If you're a Domain of One's Own or cPanel Managed Hosting admin, it's possible that you'll see rate limit errors.
Let's Encrypt has rate limits on how many certs it can issue at once, so if your server has a large number of domains/subdomains associated with it (including if end users have made lots of subdomains), AutoSSL may run into that limit while trying to issue new certs. This is happening because, due to the provider change, AutoSSL is trying to issue new certs for every domain on the server all at once.
Unfortunately, because cPanel sets the SSL provider and LE sets the rate limits, the situation is currently out of Reclaim's hands. However, in order to try and decrease the impact, cPanel has set up cron jobs in order to run Let's Encrypt on smaller batches of domains a couple of times a day.

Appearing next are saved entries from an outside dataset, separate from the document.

(** * PaperFlow: component tree to IR conversion and asset resolution

    A shallow embedding of the TypeScript sources

      - packages/react/src/tailwind.ts          (the Style Resolver)
      - packages/react/src/components.tsx       (the primitive components)
      - packages/react/src/react-to-ir.ts       (the Tree Converter)
      - packages/core/src/ir/types.ts           (IR data model and helpers)
      - packages/core/src/errors.ts             (the error type)
      - packages/core/src/fonts/loader.ts       (font resolution)
      - packages/core/src/images/loader.ts      (image resolution)
      - packages/engine-satori/src/index.ts     (the elements given to Satori)
      - packages/react/src/render.ts            (the render function)
      - packages/paperflow/src/index.ts         (the client class)

    followed by the properties proved about them.

    Conventions of the embedding.
    - A JavaScript string is a Rocq [string], one character per code unit;
      the case conversions and the whitespace class are those of the ASCII
      range.
    - A JavaScript number is the exact rational its literal denotes ([Q]),
      or NaN, or an infinity; rounding to binary64 is not modelled.
    - A plain object used as a dictionary is a [gmap string _]; a [Map]
      whose iteration order is observable is an association list in
      insertion order.
    - A function that can throw returns [Exception + A]; a function that
      mutates module state threads that state explicitly.
    - A loop or a recursion that may go on for ever takes fuel and gives
      [None] when the fuel does not suffice.
    - [Array.prototype.sort] is stable.  Where the comparison does not
      order the elements consistently the language leaves the result to
      the implementation; it is then the result of V8 on an array of
      fewer than 64 elements.
    - Built-ins of the platform whose results depend on binary64 arithmetic
      or on the outside world ([Number], [parseFloat], [String] of a
      number, [atob], [fetch], the clock) are section variables, and so are
      the components written by the user and the outcome of [loadFont]. *)

From Stdlib Require Import ZArith QArith String Ascii List Bool Lia Lqa.
From Stdlib Require Import Strings.Byte.
From stdpp Require Import base option list gmap strings pretty.
(** * solana-toolkit: the resilient execution layer

    A shallow embedding of the connection manager of [src/core.js]
    (health probe, [executeWithRetry], [switchNetwork]), of the transaction
    manager of [src/transaction.js] ([executeTransaction], [sendTransaction],
    [batchTransactions]) and of [AccountManager.getAccountInfo] of
    [src/account.js], followed by the properties of the retry executor and
    of the transaction lifecycle.

    Conventions of the embedding
    - JavaScript numbers that the code uses as counters, amounts and
      millisecond delays are integers of [Z]; [retryDelay * Math.pow(2, k)]
      is the exact product (in IEEE doubles it is exact as long as the
      result stays below 2^53).
    - An [async] function is a state transformer that may return or throw.
      Every [await] of the outside world (an RPC call, a timer) is a point
      where the event loop may run the health probe; the outside world
      tells which probe events happen there.
    - The outside world (remote ledger, timers, signing and key parsing of
      the web3 library) is a parameter: the interface [Runtime].
    - The [timestamp] field of [SolanaToolkitError] (wall clock at
      construction) and the logger and console output are observational and
      left out. *)

From Stdlib Require Import ZArith List String Bool Lia DecimalString.
Import ListNotations.
(** X17.  POST /recipes, then GET /my-recipes.  After a request that answered
    200, and against a store that returns what that request wrote and
    does not fail, the author's list contains the new recipe. *)
Theorem createRecipe_then_myRecipes
    (env : Env) (req : Request) (userId : string) (recipe : Value)
    (env' : Env) (req' : Request) :
  authenticate env req = inl userId ->
  body req = Some recipe ->
  status (fst (createRecipeRoute env req)) = 200%N ->
  authenticate env' req' = inl userId ->
  (forall k v, In (k, v) (kvSets (snd (createRecipeRoute env req))) ->
               kvGet env' k = Found v) ->
  (forall k, kvGet env' k <> KvFails) ->
  exists recipes,
    myRecipesRoute env' req' = (jsonResponse (RecipesBody recipes) 200, []) /\
    In (newRecipe env userId recipe) recipes.
Proof.
  intros Ha Hb Hok Ha' Hstore Hnf.
  assert (W : exists old,
             kvSets (snd (createRecipeRoute env req))
             = [("recipe:" ++ Server.randomUUID (server env), newRecipe env userId recipe);
                ("user_recipes:" ++ userId,
                 VArr (old ++ [VStr (Server.randomUUID (server env))])%list)]).
  { revert Hok. rewrite (createRecipe_run env req userId recipe Ha Hb).
    destruct (kvSet env _ (newRecipe env userId recipe));
      [|intros H; discriminate H].
    destruct (kvGet env ("user_recipes:" ++ userId)) as [v| |];
      [destruct (truthyV v); [destruct v|]| |];
      try (intros H; discriminate H).
    all: destruct (kvSet env ("user_recipes:" ++ userId) _); intros H;
      try discriminate H.
    all: eexists; reflexivity. }
  destruct W as [old W]. rewrite W in Hstore.
  assert (G1 : kvGet env' ("recipe:" ++ Server.randomUUID (server env))
               = Found (newRecipe env userId recipe))
    by (apply Hstore; left; reflexivity).
  assert (G2 : kvGet env' ("user_recipes:" ++ userId)
               = Found (VArr (old ++ [VStr (Server.randomUUID (server env))])%list))
    by (apply Hstore; right; left; reflexivity).
  destruct (getAll_last env' old (Server.randomUUID (server env))
              (newRecipe env userId recipe) [] Hnf G1) as [got Hgot].
  exists (filterBoolean (got ++ [Some (newRecipe env userId recipe)])%list).
  split; [|apply filterBoolean_last; reflexivity].
  unfold myRecipesRoute, handle, kv_get, arrayOrEmpty.
  unfold bind at 1 2. rewrite Ha', G2. unfold ret at 1 2. cbn [truthyV].
  unfold bind. rewrite Hgot. reflexivity.
Qed.

Lemma createRecipe_then_myRecipes_witness :
  exists recipes,
    myRecipesRoute
      (ApiSamples.over
         (ApiSamples.after
            (snd (createRecipeRoute (ApiSamples.over []) (ApiSamples.asU1 ApiSamples.soup)))
            []))
      (ApiSamples.asU1 VNull)
    = (jsonResponse (RecipesBody recipes) 200, []) /\
    In (newRecipe (ApiSamples.over []) "u1" ApiSamples.soup) recipes.
Proof.
  apply (createRecipe_then_myRecipes (ApiSamples.over [])
           (ApiSamples.asU1 ApiSamples.soup) "u1" ApiSamples.soup).
  - reflexivity.
  - reflexivity.
  - reflexivity.
  - reflexivity.
  - intros k v [H|[H|[]]]; inversion H; subst; reflexivity.
  - intros k. cbn.
    destruct (String.eqb k _); [discriminate|].
    destruct (String.eqb k _); discriminate.
Defined.

(** X18.  POST /recipes is not atomic.  When the recipe is written and the
    author's list then cannot be read, or holds something truthy that is
    no array, the answer is 500 and the list is not written: the recipe
    stays in the store, listed for nobody. *)
Theorem createRecipe_not_atomic
    (env : Env) (req : Request) (userId : string) (recipe : Value) :
  authenticate env req = inl userId ->
  body req = Some recipe ->
  kvSet env ("recipe:" ++ Server.randomUUID (server env))
    (newRecipe env userId recipe) = true ->
  kvGet env ("user_recipes:" ++ userId) = KvFails \/
  (exists v, kvGet env ("user_recipes:" ++ userId) = Found v /\
             truthyV v = true /\ forall l, v <> VArr l) ->
  createRecipeRoute env req
  = (jsonResponse (ErrorBody "Internal server error creating recipe") 500,
     [KvSet ("recipe:" ++ Server.randomUUID (server env)) (newRecipe env userId recipe);
      ConsoleLog "Create recipe error:"]).
Proof.
  intros Ha Hb Hs Hg.
  rewrite (createRecipe_run env req userId recipe Ha Hb), Hs.
  destruct Hg as [Hg|(v & Hg & Ht & Hn)]; rewrite Hg; [reflexivity|].
  rewrite Ht. destruct v; try reflexivity.
  exfalso. exact (Hn items eq_refl).
Qed.

Lemma createRecipe_not_atomic_witness :
  createRecipeRoute (ApiSamples.over [("user_recipes:u1", VStr "none")])
    (ApiSamples.asU1 ApiSamples.soup)
  = (jsonResponse (ErrorBody "Internal server error creating recipe") 500,
     [KvSet "recipe:3f2a9c1e-0b7d-4c55-9e21-7a6d5f4e3b2a"
        (newRecipe (ApiSamples.over [("user_recipes:u1", VStr "none")]) "u1"
           ApiSamples.soup);
      ConsoleLog "Create recipe error:"]).
Proof.
  apply (createRecipe_not_atomic (ApiSamples.over [("user_recipes:u1", VStr "none")])
           (ApiSamples.asU1 ApiSamples.soup) "u1" ApiSamples.soup).
  - reflexivity.
  - reflexivity.
  - reflexivity.
  - right. exists (VStr "none"). repeat split. intros l H. discriminate H.
Defined.

Lemma Value_is_null (v : Value) : v = VNull \/ v <> VNull.
Proof. destruct v; [left; reflexivity|right; discriminate..]. Qed.

(** The runs of POST /auth/signup for a body that is not [null]. *)
Lemma signup_run (env : Env) (req : Request) (b : Value) :
  body req = Some b -> b <> VNull ->
  signupRoute env req =
  match field b "email", field b "password", field b "name" with
  | Some email, Some password, Some name =>
      if negb (truthyV email) || negb (truthyV password) || negb (truthyV name) then
        (jsonResponse (ErrorBody "Email, password, and name are required") 400, [])
      else if negb (includesV roles (requestedRole b)) then
        (jsonResponse
           (ErrorBody "Invalid role. Must be student, instructor, or admin") 400, [])
      else
        let call := CreateUser email password name (requestedRole b) in
        match createUser env email password name (requestedRole b) with
        | CreateFails =>
            (jsonResponse (ErrorBody "Internal server error during signup") 500,
             [call; ConsoleLog "Signup server error:"])
        | CreateError message =>
            (jsonResponse (ErrorBody message) 400, [call; ConsoleLog "Signup error:"])
        | CreatedUser u =>
            let write := KvSet ("user:" ++ user_id u)
                           (signupProfile env u name (requestedRole b)) in
            if kvSet env ("user:" ++ user_id u)
                 (signupProfile env u name (requestedRole b))
            then (jsonResponse (SignedUpBody u) 200, [call; write])
            else (jsonResponse (ErrorBody "Internal server error during signup") 500,
                  [call; write; ConsoleLog "Signup server error:"])
        end
  | _, _, _ => (jsonResponse (ErrorBody "Email, password, and name are required") 400, [])
  end.
Proof.
  intros Hb Hn. unfold signupRoute, handle, req_json, kv_set, emit.
  unfold bind, ret, throw. rewrite Hb.
  destruct b; try contradiction; cbv beta iota zeta.
  all: destruct (field _ "email") as [email|]; [|reflexivity];
    destruct (field _ "password") as [password|]; [|reflexivity];
    destruct (field _ "name") as [nm|]; [|reflexivity].
  all: destruct (negb (truthyV email) || negb (truthyV password) || negb (truthyV nm));
    try reflexivity.
  all: destruct (negb (includesV roles _)); try reflexivity.
  all: cbn [app]; destruct (createUser env email password nm _); try reflexivity.
  all: cbn [app]; destruct (kvSet env _ _); reflexivity.
Qed.

(** X19.  POST /auth/signup asks the auth service for a user exactly when the
    body is an object (or another value, not [null]) whose [email],
    [password] and [name] are truthy and whose [role] -- [student] when
    the body has none -- is one of the strings [student], [instructor]
    and [admin].  The [Authorization] header plays no part: the route
    does for a request without it what it does with it. *)
Theorem signup_creates_iff (env : Env) (req : Request) :
  ((exists e p n r, In (CreateUser e p n r) (snd (signupRoute env req))) <->
   (exists b e p n,
      body req = Some b /\ b <> VNull /\
      field b "email" = Some e /\ field b "password" = Some p /\
      field b "name" = Some n /\
      truthyV e = true /\ truthyV p = true /\ truthyV n = true /\
      includesV roles (requestedRole b) = true))
  /\ signupRoute env req = signupRoute env {| authorization := None; body := body req |}.
Proof.
  split; [|reflexivity].
  destruct (body req) as [b|] eqn:Hb.
  2:{ unfold signupRoute, handle, req_json. rewrite Hb. cbn. split.
      - intros (e & p & n & r & [H|[]]). discriminate H.
      - intros (b & e & p & n & H & _). discriminate H. }
  destruct (Value_is_null b) as [E|Hn].
  { subst b. unfold signupRoute, handle, req_json. rewrite Hb. cbn. split.
    - intros (e & p & n & r & [H|[]]). discriminate H.
    - intros (b & e & p & n & H & N & _). inversion H. subst b. contradiction. }
  rewrite (signup_run env req b Hb Hn).
  destruct (field b "email") as [email|] eqn:He.
  2:{ split; [intros (e & p & n & r & [])|].
      intros (b' & e & p & n & H & _ & H1 & _). inversion H; subst b'.
      rewrite He in H1. discriminate H1. }
  destruct (field b "password") as [password|] eqn:Hp.
  2:{ split; [intros (e & p & n & r & [])|].
      intros (b' & e & p & n & H & _ & _ & H1 & _). inversion H; subst b'.
      rewrite Hp in H1. discriminate H1. }
  destruct (field b "name") as [name|] eqn:Hname.
  2:{ split; [intros (e & p & n & r & [])|].
      intros (b' & e & p & n & H & _ & _ & _ & H1 & _). inversion H; subst b'.
      rewrite Hname in H1. discriminate H1. }
  destruct (truthyV email) eqn:T1; cbn [negb orb].
  2:{ split; [intros (e & p & n & r & [])|].
      intros (b' & e & p & n & H & _ & H1 & _ & _ & H2 & _). inversion H; subst b'.
      rewrite He in H1. inversion H1; subst e. congruence. }
  destruct (truthyV password) eqn:T2; cbn [negb orb].
  2:{ split; [intros (e & p & n & r & [])|].
      intros (b' & e & p & n & H & _ & _ & H1 & _ & _ & H2 & _). inversion H; subst b'.
      rewrite Hp in H1. inversion H1; subst p. congruence. }
  destruct (truthyV name) eqn:T3; cbn [negb orb].
  2:{ split; [intros (e & p & n & r & [])|].
      intros (b' & e & p & n & H & _ & _ & _ & H1 & _ & _ & H2 & _). inversion H; subst b'.
      rewrite Hname in H1. inversion H1; subst n. congruence. }
  destruct (includesV roles (requestedRole b)) eqn:R; cbn [negb].
  2:{ split; [intros (e & p & n & r & [])|].
      intros (b' & e & p & n & H & _ & _ & _ & _ & _ & _ & _ & H2). inversion H; subst b'.
      congruence. }
  split.
  - intros _. exists b, email, password, name. repeat split; auto.
  - intros _. exists email, password, name, (requestedRole b).
    cbv zeta. destruct (createUser env email password name (requestedRole b));
      [destruct (kvSet env _ _)| |]; left; reflexivity.
Qed.

(** X20.  Signing up as an admin.  A body with [role: "admin"] and truthy
    [email], [password] and [name], sent by anyone, stores a profile
    with that role for the user the auth service creates; against a
    store that returns what was written, the user list is then served to
    that user. *)
Theorem signup_then_admin
    (env : Env) (req : Request) (b email password name : Value) (u : AuthUser)
    (env' : Env) (req' : Request) (users : list Value) :
  body req = Some b -> b <> VNull ->
  field b "email" = Some email -> field b "password" = Some password ->
  field b "name" = Some name ->
  truthyV email = true -> truthyV password = true -> truthyV name = true ->
  field b "role" = Some (VStr "admin") ->
  createUser env email password name (VStr "admin") = CreatedUser u ->
  authenticate env' req' = inl (user_id u) ->
  (forall k v, In (k, v) (kvSets (snd (signupRoute env req))) -> kvGet env' k = Found v) ->
  kvGetByPrefix env' "user:" = Some users ->
  kvSets (snd (signupRoute env req))
  = [("user:" ++ user_id u, signupProfile env u name (VStr "admin"))] /\
  adminUsersRoute env' req' = (jsonResponse (UsersBody users) 200, []).
Proof.
  intros Hb Hn He Hp Hname T1 T2 T3 Hr Hc Ha' Hstore Hu.
  assert (Sets : kvSets (snd (signupRoute env req))
                 = [("user:" ++ user_id u, signupProfile env u name (VStr "admin"))]).
  { rewrite (signup_run env req b Hb Hn), He, Hp, Hname, T1, T2, T3.
    unfold requestedRole. rewrite Hr. cbn [negb orb includesV]. 
    change (includes roles "admin") with true. cbn [negb]. cbv zeta. rewrite Hc.
    destruct (kvSet env _ _); reflexivity. }
  split; [exact Sets|].
  assert (G : kvGet env' ("user:" ++ user_id u)
              = Found (signupProfile env u name (VStr "admin"))).
  { apply Hstore. rewrite Sets. left. reflexivity. }
  unfold adminUsersRoute, handle, kv_get, kv_getByPrefix.
  unfold bind at 1. rewrite Ha', G. unfold ret at 1.
  assert (NA : notAdmin (Some (signupProfile env u name (VStr "admin"))) = false).
  { apply notAdmin_false. split; reflexivity. }
  rewrite NA. unfold bind. rewrite Hu. reflexivity.
Qed.
(** An array without pixels: of height 0 or of width 0. *)
Definition empty2 {A} (a : list (list A)) : bool :=
  let '(h, w) := shape2 a in (h =? 0)%nat || (w =? 0)%nat.

Definition raster_empty (r : raster) : bool :=
  match r with
  | Gray px => empty2 px
  | Color px => empty2 px
  end.

(** The file system in which [path] holds the raster [r].  Only the entry
    of [path] changes.  What [os.listdir] and [os.walk] give is read by
    discovery alone, which is over before the first file is written: the
    listing of the directory that holds [path] is left as discovery saw
    it, and no statement is made about it after a write. *)
Definition write_file (fs : filesystem) (path : string) (r : raster) : filesystem :=
  {| fs_entry := fun q => if String.eqb q path then Some (Img r) else fs_entry fs q;
     fs_walk := fs_walk fs |}.

(** [cv2.imwrite(path, array)]: the file is created or overwritten; an
    empty array is refused with an exception.  The directory is taken to
    exist and to be writable. *)
Definition imwrite {MS} (path : string) (r : raster) : SE (world MS) unit :=
  if raster_empty r then se_raise (cv2_error "imwrite: empty image")
  else se_modify (fun w =>
         World (write_file (w_fs w) path r) (w_trace w ++ [Wrote path r]) (w_model w)).

(** [cv2.imread(path)]: a blue, green, red array, or [None] when the file
    cannot be read as an image. *)
Definition imread (fs : filesystem) (path : string) : option image :=
  match fs_entry fs path with
  | Some (Img (Color px)) => Some px
  | Some (Img (Gray px)) => Some (map (map (fun v => (v, v, v))) px)
  | _ => None
  end.

(** The body of [for i, pred_mask in enumerate(pred_masks)]; a predicted
    mask has shape (n, height, width). *)
Definition mask_body {MS} (prompt_number : Z) (parent_dir base_name : string)
    (image_np : image) (item : nat * tensor3 spec_float) : SE (world MS) unit :=
  let '(i, pred_mask) := item in
  match pred_mask with
  | [] => se_ret tt
  | first :: _ =>
      let pred_mask := binarize first in
      let gray_mask := gray_mask_of pred_mask in
      let save_path := mask_path parent_dir base_name i prompt_number in
      imwrite save_path (Gray gray_mask) ;;;
      print (save_path +:+ " has been saved.") ;;;
      let save_path := masked_img_path parent_dir base_name i prompt_number in
      save_img <- se_lift (overlay image_np pred_mask) ;;
      let save_img := cvtColor save_img in
      imwrite save_path (Color save_img) ;;;
      print (save_path +:+ " has been saved.")
  end.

This lets servers space things out and avoid hitting the rate limit, and prevents the problem from recurring in the future. Because AutoSSL will automatically renew certificates in the order they were issued/order they expire, expirations & renewals will also be staggered as a result.
There aren't any steps you need to take directly for the time being, but until LE can issue certificates to all domains on a site, you may see sites without a SSL cert.
End users also don't need to do anything at this time. That said, Reclaim will be removing the Let's Encrypt cPanel plugin in order to prevent confusion among end users, since it no longer serves as an alternative to the AutoSSL Sectigo certificates and any users that try to issue certs through it will contribute to the rate limiting problem.